Brand loyalty seems to have gone out the window completely, or at least it's harder to earn it. It's now so much easier to switch products because of online reviews and convenience of purchase. But any brand that makes things easier like a subscription product can do well and is much more expected nowadays. While you can easily get the same product or something very similar online with the added accessibility and Google ability, the entire brand, the business the personality, delivery, communication and connection are much larger factors than they were when getting distribution into the regular store was the thing and packaging was making that sales pitch on the shelf. For some brands, that's still pretty key, but it isn't the only access channel anymore.

Working from home has also had an impact on our society. This impacts marketing and a few niche ways partially because there's a potential for less time spent in the car, meaningless radio ads or less podcast time baked into the day.

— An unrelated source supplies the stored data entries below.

(** * The CloudStack driver of kontainer-engine ([acs_driver.go])

    A shallow embedding of the driver and the properties of its lifecycle
    methods.

    Conventions of the embedding.
    - Go packages are Rocq modules: [types], [options], [cloudstack], [fmt].
      Their sources are not part of the driver's file; each definition that
      stands for one of their functions says so in its comment.
    - [int64] is [Z]; Go maps are [gmap]s; a Go map that can be [nil] and
      is told apart from the empty map is an [option (gmap _ _)].
    - [*types.ClusterInfo] is a pointer into a heap of cluster-info records
      ([ptr]); the other pointers, whose identity no method looks at, are
      [option]s, [None] being [nil].
    - [*types.DriverOptions] is a pointer to the option bag, a record of
      four maps. [getStateFromOpts] and [Create] are given on the bag the
      pointer refers to, and [getStateFromOpts_ptr] and [Create_ptr] on the
      pointer itself, which may be [nil].
    - A method is a computation in [Go]: it reads and writes a [World]
      (standard output, the heap, the requests sent to the cloud) and either
      returns or panics.
    - The cloud is the function [DeployVirtualMachine], a variable of the
      section: every statement holds for every behaviour of the cloud. *)

From stdpp Require Import base option strings gmap list fin_maps fin_sets.
From Stdlib Require Import ZArith.

Local Open Scope Z_scope.
Local Open Scope string_scope.

(** ** Built-in Go types *)

(** The interface [error], seen through its only method. *)
Record error : Type := { Error : string }.

(** [context.Context]: no method of the driver reads it. *)
Module context.
Inductive Context : Type := Background | TODO.
End context.

Definition newline : string := String (Ascii.ascii_of_nat 10) EmptyString.

(** ** Package [types] of kontainer-engine *)

Module types.

Definition StringType : string := "string".
Definition BoolType : string := "bool".
Definition IntType : string := "int".
Definition StringSliceType : string := "stringSlice".

(** The metadata record the host owns. [Metadata] is a Go map and may be
    [nil]. *)
Record ClusterInfo : Type := {
  Version : string;
  ServiceAccountToken : string;
  Endpoint : string;
  Username : string;
  Password : string;
  RootCaCertificate : string;
  ClientCertificate : string;
  ClientKey : string;
  NodeCount : Z;
  Metadata : option (gmap string string);
  Status : string;
  CreateError : string
}.

(** The option bag: one map per type of option. *)
Record DriverOptions : Type := {
  BoolOptions : gmap string bool;
  StringOptions : gmap string string;
  IntOptions : gmap string Z;
  StringSliceOptions : gmap string (list string)
}.

Record Flag : Type := { Type_ : string; Usage : string }.

Record DriverFlags : Type := { Options : gmap string Flag }.

(** The field of [Capabilities] is called [Capabilities] in Go. *)
Record Capabilities : Type := { CapabilitiesMap : gmap Z bool }.

(** The capability constants, an [iota] enumeration. *)
Definition GetVersionCapability : Z := 0.
Definition SetVersionCapability : Z := 1.
Definition GetClusterSizeCapability : Z := 2.
Definition SetClusterSizeCapability : Z := 3.

(** Modelled from the spec: [AddCapability] of the imported package
    [types], which marks one capability as advertised:
    [c.Capabilities[cap] = true]. *)
Definition AddCapability (c : Capabilities) (cap : Z) : Capabilities :=
  {| CapabilitiesMap := <[cap := true]> (CapabilitiesMap c) |}.

Record NodeCount_ : Type := { Count : Z }.

(** [KubernetesVersion]; its field is called [Version] in Go. *)
Record KubernetesVersion : Type := { Version_ : string }.

End types.

(** ** Package [options] of kontainer-engine *)

Module options.

(** What [GetValueFromDriverOptions] returns: an [interface{}]. *)
Inductive value : Type :=
| VInt (z : Z)
| VString (s : string)
| VBool (b : bool)
| VStringSlice (l : list string)
| VNil.

(** [for _, key := range keys { if value, ok := m[key]; ok { return value } }]:
    the value of the first key of [keys] that the map holds. *)
Fixpoint firstPresent {V : Type} (m : gmap string V) (keys : list string)
  : option V :=
  match keys with
  | [] => None
  | key :: rest =>
      match m !! key with
      | Some v => Some v
      | None => firstPresent m rest
      end
  end.

(** Modelled from the spec: [GetValueFromDriverOptions] of the imported
    package [options], the option bag's lookup by name with a declared
    type and optional alternate names. The value of the first name
    present in the map of that type, and the zero value of the type when
    none is. *)
Definition GetValueFromDriverOptions (driverOptions : types.DriverOptions)
    (optionType : string) (keys : list string) : value :=
  if decide (optionType = types.IntType) then
    match firstPresent (types.IntOptions driverOptions) keys with
    | Some v => VInt v
    | None => VInt 0
    end
  else if decide (optionType = types.StringType) then
    match firstPresent (types.StringOptions driverOptions) keys with
    | Some v => VString v
    | None => VString ""
    end
  else if decide (optionType = types.BoolType) then
    match firstPresent (types.BoolOptions driverOptions) keys with
    | Some v => VBool v
    | None => VBool false
    end
  else if decide (optionType = types.StringSliceType) then
    match firstPresent (types.StringSliceOptions driverOptions) keys with
    | Some v => VStringSlice v
    | None => VStringSlice []
    end
  else VNil.

End options.

(** ** Package [cloudstack] of go-cloudstack *)

Module cloudstack.

(** The client handle. The HTTP client inside it is reduced to the one
    setting the constructor derives from its arguments,
    [InsecureSkipVerify]. *)
Record CloudStackClient : Type := {
  baseURL : string;
  apiKey : string;
  secret : string;
  async : bool;
  InsecureSkipVerify : bool
}.

(** Modelled from the spec: [NewClient] of the imported package
    [cloudstack], the client construction call taking endpoint, access
    key, secret key and the TLS-verify flag. It builds the handle locally;
    certificates are checked exactly when [verifyssl] is set. *)
Definition NewClient (apiurl apikey secretkey : string) (verifyssl : bool)
  : CloudStackClient :=
  {| baseURL := apiurl;
     apiKey := apikey;
     secret := secretkey;
     async := false;
     InsecureSkipVerify := negb verifyssl |}.

(** A value of the parameter map [map[string]interface{}]. *)
Inductive param : Type :=
| PString (s : string)
| PStrings (l : list string).

(** [DeployVirtualMachineParams]: a struct around the map [p], which is
    [nil] in the zero value. *)
Record DeployVirtualMachineParams : Type := {
  p : option (gmap string param)
}.

(** [if p.p == nil { p.p = make(map) }; p.p[k] = v] *)
Definition set (k : string) (v : param) (q : DeployVirtualMachineParams)
  : DeployVirtualMachineParams :=
  match p q with
  | None => {| p := Some (<[k := v]> ∅) |}
  | Some m => {| p := Some (<[k := v]> m) |}
  end.

(** Modelled from the spec: the request constructor of the imported
    package [cloudstack], taking service-offering id, template id and
    zone id. *)
Definition NewDeployVirtualMachineParams
    (serviceofferingid templateid zoneid : string)
  : DeployVirtualMachineParams :=
  {| p := Some (<["zoneid" := PString zoneid]>
               (<["templateid" := PString templateid]>
               (<["serviceofferingid" := PString serviceofferingid]> ∅))) |}.

(** Modelled from the spec: the settable fields of the request. *)
Definition SetDisplayname (q : DeployVirtualMachineParams) (v : string) :=
  set "displayname" (PString v) q.
Definition SetName (q : DeployVirtualMachineParams) (v : string) :=
  set "name" (PString v) q.
Definition SetNetworkids (q : DeployVirtualMachineParams) (v : list string) :=
  set "networkids" (PStrings v) q.
Definition SetProjectid (q : DeployVirtualMachineParams) (v : string) :=
  set "projectid" (PString v) q.
Definition SetServiceofferingid (q : DeployVirtualMachineParams) (v : string) :=
  set "serviceofferingid" (PString v) q.
Definition SetTemplateid (q : DeployVirtualMachineParams) (v : string) :=
  set "templateid" (PString v) q.
Definition SetZoneid (q : DeployVirtualMachineParams) (v : string) :=
  set "zoneid" (PString v) q.

(** The instance descriptor the provider answers with; the driver reads
    none of its fields. *)
Record DeployVirtualMachineResponse : Type := {
  Id : string;
  Name : string;
  Displayname : string;
  State : string
}.

End cloudstack.

(** ** The world a method runs in *)

Definition loc : Type := positive.

(** [*types.ClusterInfo]: [None] is [nil]. *)
Definition ptr : Type := option loc.

Record World : Type := {
  stdout : string;
  heap : gmap loc types.ClusterInfo;
  requests : list (cloudstack.CloudStackClient * cloudstack.DeployVirtualMachineParams)
}.

Inductive outcome (A : Type) : Type :=
| Returned (a : A) (w : World)
| Panicked (msg : string).
Arguments Returned {A} a w.
Arguments Panicked {A} msg.

Definition Go (A : Type) : Type := World → outcome A.

Global Instance Go_ret : MRet Go := λ A a w, Returned a w.

Global Instance Go_bind : MBind Go := λ A B f m w,
  match m w with
  | Returned a w' => f a w'
  | Panicked msg => Panicked msg
  end.

Definition panic {A : Type} (msg : string) : Go A := λ _, Panicked msg.

(** [&T{...}] for a cluster-info record: a cell the heap did not have. *)
Definition new (v : types.ClusterInfo) : Go loc := λ w,
  let l := fresh (dom (heap w)) in
  Returned l {| stdout := stdout w;
                heap := <[l := v]> (heap w);
                requests := requests w |}.

(** The type assertions [.(string)] and [.(int64)] on an [interface{}]. *)
Definition assertString (v : options.value) : Go string :=
  match v with
  | options.VString s => mret s
  | _ => panic "interface conversion: interface {} is not string"
  end.

Definition assertInt64 (v : options.value) : Go Z :=
  match v with
  | options.VInt z => mret z
  | _ => panic "interface conversion: interface {} is not int64"
  end.
Lemma jwt_overview_trace R net t0 :
  exists r s w newr news lr ls,
    run (Jwt.overview R) net t0 =
      (Ok (SendJson 200
             (JObj [("apps", JObj [("reminders", r);
                                   ("classquizzes", Jwt.classquizzes_summary);
                                   ("seminars", s)]);
                    ("timestamp", JNum t0)])), w) /\
    calls w = (newr ++ news)%list /\
    console w = (lr ++ ls)%list /\
    fetched_in_turn (Reminders.today_url (reminders R))
                    (Reminders.stats_url (reminders R)) (map fst newr) /\
    fetched_in_turn (Jwt.seminars_stats_url (Jwt.seminars R))
                    (Jwt.seminars_upcoming_url (Jwt.seminars R)) (map fst news) /\
    logged_for (Reminders.summary R) "Failed to fetch reminders:" r lr /\
    logged_for (Jwt.seminars_summary R) "Failed to fetch seminars:" s ls.
Proof.
  unfold run, Jwt.overview.
  unfold bind at 1. cbn [Date_now start clock].
  set (ov0 := {| apps := []; timestamp := t0 |}).
  set (w0 := {| calls := []; clock := t0; console := [] |}).
  destruct (reminders_block_trace R (reminders R) ov0 net w0)
    as (r & w1 & newr & lr & E1 & C1 & L1 & F1 & G1).
  rewrite (bind_ok _ _ _ _ _ _ E1).
  rewrite (bind_ok _ _ _ _ _ _ (classquizzes_block_run _ net w1)).
  destruct (seminars_block_trace R
              (set_app (set_app ov0 "reminders" r) "classquizzes" Jwt.classquizzes_summary)
              net w1) as (s & w2 & news & ls & E2 & C2 & L2 & F2 & G2).
  rewrite (bind_ok _ _ _ _ _ _ E2).
  exists r, s, w2, newr, news, lr, ls.
  split; [reflexivity|].
  split; [rewrite C2, C1; reflexivity|].
  split; [rewrite L2, L1; reflexivity|].
  auto.
Qed.

Lemma cookie_overview_trace R net t0 :
  exists r w lr,
    run (Cookie.overview R) net t0 =
      (Ok (SendJson 200 (JObj [("apps", JObj [("reminders", r)]);
                               ("timestamp", JNum t0)])), w) /\
    console w = lr /\
    fetched_in_turn (Reminders.today_url (reminders R))
                    (Reminders.stats_url (reminders R)) (map fst (calls w)) /\
    logged_for (Reminders.summary R) "Failed to fetch reminders:" r lr.
Proof.
  unfold run, Cookie.overview.
  unfold bind at 1. cbn [Date_now start clock].
  set (ov0 := {| apps := []; timestamp := t0 |}).
  set (w0 := {| calls := []; clock := t0; console := [] |}).
  destruct (reminders_block_trace R (reminders R) ov0 net w0)
    as (r & w1 & newr & lr & E1 & C1 & L1 & F1 & G1).
  rewrite (bind_ok _ _ _ _ _ _ E1).
  exists r, w1, lr. subst w0. cbn [calls console List.app] in C1, L1. rewrite C1.
  splits; auto.
Qed.

Lemma get_sent (d : JSON) (k : string) (v : Value) :
  get (Some d) k = Ok v -> v = sent d k.
Proof. destruct d; cbn [get sent]; intros [= <-]; reflexivity. Qed.

Lemma opt_get_sent_in (d : JSON) (outer k : string) (v : Value) :
  opt_get (sent d outer) k = Ok v -> v = sent_in d outer k.
Proof.
  unfold sent_in. destruct (sent d outer) as [inner|]; [|now intros [= <-]].
  destruct inner; cbn [opt_get get sent]; intros [= <-]; reflexivity.
Qed.

Lemma shown_or_else (x : Value) : shown_as x (Some (or_else x (JNum 0))).
Proof.
  unfold shown_as, or_else. destruct x as [j|]; [|now right].
  destruct (truthy (Some j)); [now left | now right].
Qed.
(** C8: on an empty input, a list of rows or a text that decodes to
    something empty, [build_cost_table] returns its fixed text and the
    store is as before the call. *)
Theorem build_cost_table_empty (input : table_input) (sid : string)
    (st : store) :
  empty_input input = true ->
  build_cost_table input sid st = (Ok "No cost data available.", st).
Proof.
  unfold empty_input, build_cost_table, build_outcome.
  destruct input as [[|x rows]|text]; simpl; try done.
  destruct (json_loads text) as [[[|x rows]|[]]|]; simpl; done.
Qed.

Lemma stored_summary_write sid sid' upd (st : store) :
  stored_summary sid (write_memory sid' upd st)
  = if decide (sid' = sid) then last_summary (upd (memory_of sid st))
    else stored_summary sid st.
Proof.
  rewrite write_memory_insert. unfold stored_summary.
  destruct (decide (sid' = sid)) as [->|Hne].
  - by rewrite lookup_insert_eq.
  - by rewrite lookup_insert_ne.
Qed.

Lemma stored_summary_keep sid sid' upd (st : store) :
  (forall m, last_summary (upd m) = last_summary m) ->
  stored_summary sid (write_memory sid' upd st) = stored_summary sid st.
Proof.
  intros Hupd. rewrite stored_summary_write.
  destruct (decide (sid' = sid)); [|done].
  rewrite Hupd. unfold stored_summary, memory_of.
  by destruct (st !! sid).
Qed.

This time may be swapped out to another time but we did see less podcast listening while people were stuck at home, while new shows were launching left right and centre splitting the attention. It also means less time scrolling on the train, for example. Overall though, time spent online seems to have gone up. So while the behaviour has changed, it does seem to have grown in some areas. This change is something you can reflect on about how it would possibly impact your business' options to market interact and grow loyalty with your audience.

A lot has changed in the online and physical world over the past few years. I haven't covered everything that's changed here, but these are the biggest factors changing our marketing world compared to three to five years ago. If your marketing plan hasn't been shaken up in that time, your results are probably reflecting that.